= New Painting of Common Objects =

Poster for the exhibition.

New Painting of Common Objects was a 1962 exhibition held at the Pasadena Art Museum in Pasadena, California. Organized by curator Walter Hopps, the exhibition is one of the first museum surveys of American Pop art in the United States. The eight artists included were: Roy Lichtenstein, Jim Dine, Andy Warhol, Phillip Hefferton, Robert Dowd, Edward Ruscha, Joe Goode, and Wayne Thiebaud. The show introduced Pop art to a broader museum audience and contributed to the movement's early critical recognition.

== Background ==
New Painting of Common Objects opened at the Pasadena Art Museum on September 25, 1962. The exhibition brought together paintings derived from consumer products, commercial labels, and advertising imagery, marking a shift away from Abstract expressionism toward imagery drawn from everyday mass culture. It was presented concurrently with the exhibition U.S. Abstract Expressionism.

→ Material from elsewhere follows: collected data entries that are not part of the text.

(** X18.  The entry point with [--file].  A path that is the empty string is
    falsy: neither pipeline runs and the script ends silently.  Any other
    path runs the file pipeline, so a path that does not exist ends the run
    with FileNotFoundError before anything is printed or drawn. *)
Theorem script_main_file_argument (path : string) (w : World) :
  let args := {| example_synthetic := false; file := Some path |} in
  (path = "" -> script_main args w = (Return tt, w)) /\
  (path <> "" -> script_main args w = main_read_file path w) /\
  (path <> "" -> path_exists path = false ->
   script_main args w = (raise FileNotFoundError (FileMissing path), w)).
Proof.
  intros args. unfold script_main, args. cbn [example_synthetic file].
  split; [intros ->; reflexivity |].
  assert (Hne : path <> "" -> negb (String.eqb path "") = true).
  { intros H. apply negb_true_iff. now apply String.eqb_neq. }
  split.
  - intros H. now rewrite (Hne H).
  - intros H Hex. rewrite (Hne H).
    unfold main_read_file, io_bind, lift, load_dataframe_from_file.
    now rewrite Hex.
Qed.

End Pipelines.

(** ** The reference reader never parses dates *)

Lemma read_csv_text_no_datetime (content : string) (df : DataFrame) :
  read_csv_text content = Return df ->
  Forall (fun c => is_datetime64_any_dtype (snd c) = false) df.
Proof.
  unfold read_csv_text.
  destruct (map (split_on is_comma) _) as [| header rows]; [discriminate |].
  destruct (forallb _ rows); [| discriminate].
  intros [= <-]. apply Forall_forall. intros c Hin.
  apply in_map_iff in Hin. destruct Hin as (j & <- & _).
  apply infer_series_not_datetime.
Qed.


Lemma display_draws_one_panel_per_category_witness :
  @display (reference []) sample_derived ["weekday_name"] ["pie"; "bar"]
     ["Days"; "unused"] initial_world
  = (Return tt,
     {| stdout := [];
        canvas := [{| fig_axes := 1; fig_size := (5, 4);
                      fig_panels := [{| panel_axes := 0; panel_kind := "pie";
                                        panel_title := "Days";
                                        panel_data := [(SStr "Tue", 2%nat);
                                                       (SStr "Wed", 1%nat)] |}];
                      fig_tight := true; fig_shown := true |}] |}).
Proof.
  refine (@display_draws_one_panel_per_category (reference []) sample_derived
            ["weekday_name"] ["pie"; "bar"] ["Days"; "unused"] initial_world
            eq_refl eq_refl _ _ _ _); cbn [List.length]; try lia.
  intros i Hi. assert (i = 0)%nat as -> by lia. reflexivity.
Defined.

Lemma display_without_categories_witness :
  existsb kind_invalid ["bar"] = false /\
  @display (reference []) sample_derived [] ["bar"] ["Days"] initial_world
  = (raise ValueError (Text "Number of columns must be a positive integer, not 0"),
     {| stdout := [];
        canvas := [{| fig_axes := 0; fig_size := (0, 4); fig_panels := [];
                      fig_tight := false; fig_shown := false |}] |}).
Proof.
  split; [reflexivity |].
  exact (@display_without_categories (reference []) sample_derived ["bar"] ["Days"]
           initial_world eq_refl).
Defined.

Lemma display_reports_missing_columns_witness :
  @display (reference []) sample_derived ["month"; "weekday_name"; "year"]
     ["triangle"] [] initial_world
  = (raise KeyError (ColumnsAbsent ["month"; "year"]), initial_world).
Proof.
  exact (proj1 (@display_reports_missing_columns (reference []) sample_derived
                  ["month"; "weekday_name"; "year"] ["triangle"] [] initial_world
                  eq_refl)).
Defined.

Lemma create_periodic_dataframe_table_witness :
  @create_periodic_dataframe (reference []) "2025-09-16 02:35:00" 3 "14h"
     initial_world
  = (Return (Some [("timestamp",
                    DatetimeSeries (periodic 1757990100000000000 50400000000000 3))]),
     initial_world) /\
  periodic 1757990100000000000 50400000000000 3
  = [1757990100000000000; 1758040500000000000; 1758090900000000000].
Proof.
  split; [| reflexivity].
  exact (proj1 (@create_periodic_dataframe_table (reference [])
                  "2025-09-16 02:35:00" "14h" 3 50400000000000 1757990100000000000
                  initial_world eq_refl eq_refl ltac:(lia) eq_refl)).
Defined.

Lemma create_periodic_dataframe_out_of_bounds_witness :
  forallb timestamp_in_bounds (periodic 9223286400000000000 86400000000000 3) = false /\
  exists e,
    exn_class_of e = OutOfBoundsDatetime /\
    @create_periodic_dataframe (reference []) "2262-04-11 00:00:00" 3 "D"
       initial_world
    = (Return None, logged e initial_world).
Proof.
  split; [reflexivity |].
  apply (@create_periodic_dataframe_out_of_bounds (reference [])
           "2262-04-11 00:00:00" "D" 3 86400000000000 9223286400000000000);
    reflexivity.
Defined.

Lemma weekly_table_has_one_weekday_witness :
  int_at (derived_frame (periodic 1757990100000000000 (2 * (7 * ns_per_day)) 4))
         "weekday" 3
  = Some 1.
Proof.
  exact (proj1 (proj2 (weekly_table_has_one_weekday 1757990100000000000 2 4)
                      3%nat ltac:(cbn; lia))).
Defined.


Lemma example_main_synthetic_outcomes_witness :
  exists ts,
    @date_range (reference []) "2025-09-16 02:35:00" 15 "14h" = Return ts /\
    @example_main_synthetic (reference []) initial_world
    = (Return tt,
       {| stdout := [Table (derived_frame ts)];
          canvas := [@weekday_panels (reference []) (derived_frame ts)] |}).
Proof.
  eexists. split; [reflexivity |].
  exact (proj2 (@example_main_synthetic_outcomes (reference []) initial_world)
               _ eq_refl eq_refl eq_refl).
Defined.

Lemma script_main_file_argument_witness :
  @script_main (reference sample_files)
     {| example_synthetic := false; file := Some "" |} initial_world
  = (Return tt, initial_world) /\
  @script_main (reference sample_files)
     {| example_synthetic := false; file := Some "absent.csv" |} initial_world
  = (raise FileNotFoundError (FileMissing "absent.csv"), initial_world).
Proof.
  split.
  - exact (proj1 (@script_main_file_argument (reference sample_files) ""
                    initial_world) eq_refl).
  - refine (proj2 (proj2 (@script_main_file_argument (reference sample_files)
                            "absent.csv" initial_world)) _ eq_refl).
    discriminate.
Defined.


(** ** A file without a line of data *)

Lemma is_blank_plain (s : string) : is_blank s = true -> plain_text s = true.
Proof.
  induction s as [| c rest IH]; cbn; [reflexivity |].
  intros H. apply andb_true_iff in H. destruct H as [Hc Hrest].
  rewrite (IH Hrest), andb_true_r.
  apply orb_true_iff in Hc.
  destruct Hc as [Hc | Hc]; apply Ascii.eqb_eq in Hc; subst c; reflexivity.
Qed.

The show was curated by Walter Hopps, who was the co-founder and former director of the Ferus Gallery in Los Angeles, which introduced Pop art to the West Coast. Although often described as the first museum survey of Pop art, the exhibition American Painting and Sculpture from Connecticut Collections at the Wadsworth Atheneum preceded New Painting of Common Objects by a month. Mounted in July 1962, it included works by emerging Pop artists such as Andy Warhol and Claes Oldenburg, reflecting the growing visibility of Pop-related imagery in museum exhibitions at the time.

== Participating artists ==
The exhibition included the following artists:

- Jim Dine
- Robert Dowd
- Joe Goode
- Phillip Hefferton
- Roy Lichtenstein
- Ed Ruscha
- Wayne Thiebaud
- Andy Warhol

== Critical reception ==
The Los Angeles Times noted that the exhibition contrasted sharply with the prevailing dominance of Abstract expressionism, observing that artists such as Roy Lichtenstein, Andy Warhol, Edward Ruscha, and Joe Goode used "paintings of words and images of various and commercial labels," replacing the "varied personal non-objective imagery associated with Abstract Expressionism." However, Los Angeles Times art critic Henry J. Seldis was more dismissive, calling the exhibition "the latest trend in contemporary painting" and suggesting the "recent avant garde expressions" might be a short-lived "bandwagon" promoted by the Ferus Gallery.

In the Independent Star-News, art critic Heloise Welch described New Painting of Common Objects as a delightful contrast to Abstract expressionism. She wrote the "contrasting 'Commonists' … deal with an unusual and unexpected form of protest. This sort of protest has been expressed in literature, but it is daring and humorous to see it in paint. It is daring because some of the myths of our civilization are being ridiculed. Money, a symbol of success, is reproduced in monstrous sizes; the 'things' so highly prized by an overindulged people are dulled rather than chromium-plated; and other surprising judgments await the sympathetic viewer."

Artforum critic John Coplans argued that the exhibition reflected the visual environment of a society shaped by industrial production and consumer goods. He suggested that the artists drew their imagery from the everyday landscape of modern commerce, emphasizing the "impact of modern industrial production and consumption." Coplans also warned against overstating the philosophical novelty of the movement, writing that "neither philosophical newness nor modernism of metaphysics" necessarily produced significant art.

== Legacy ==
The exhibition helped legitimize the emerging movement within institutional contexts. It has since been widely regarded as a turning point in the acceptance of Pop art by museums.

The show preceded later museum exhibitions devoted to the movement, including Six Painters and the Object at the Solomon R. Guggenheim Museum in New York in 1963.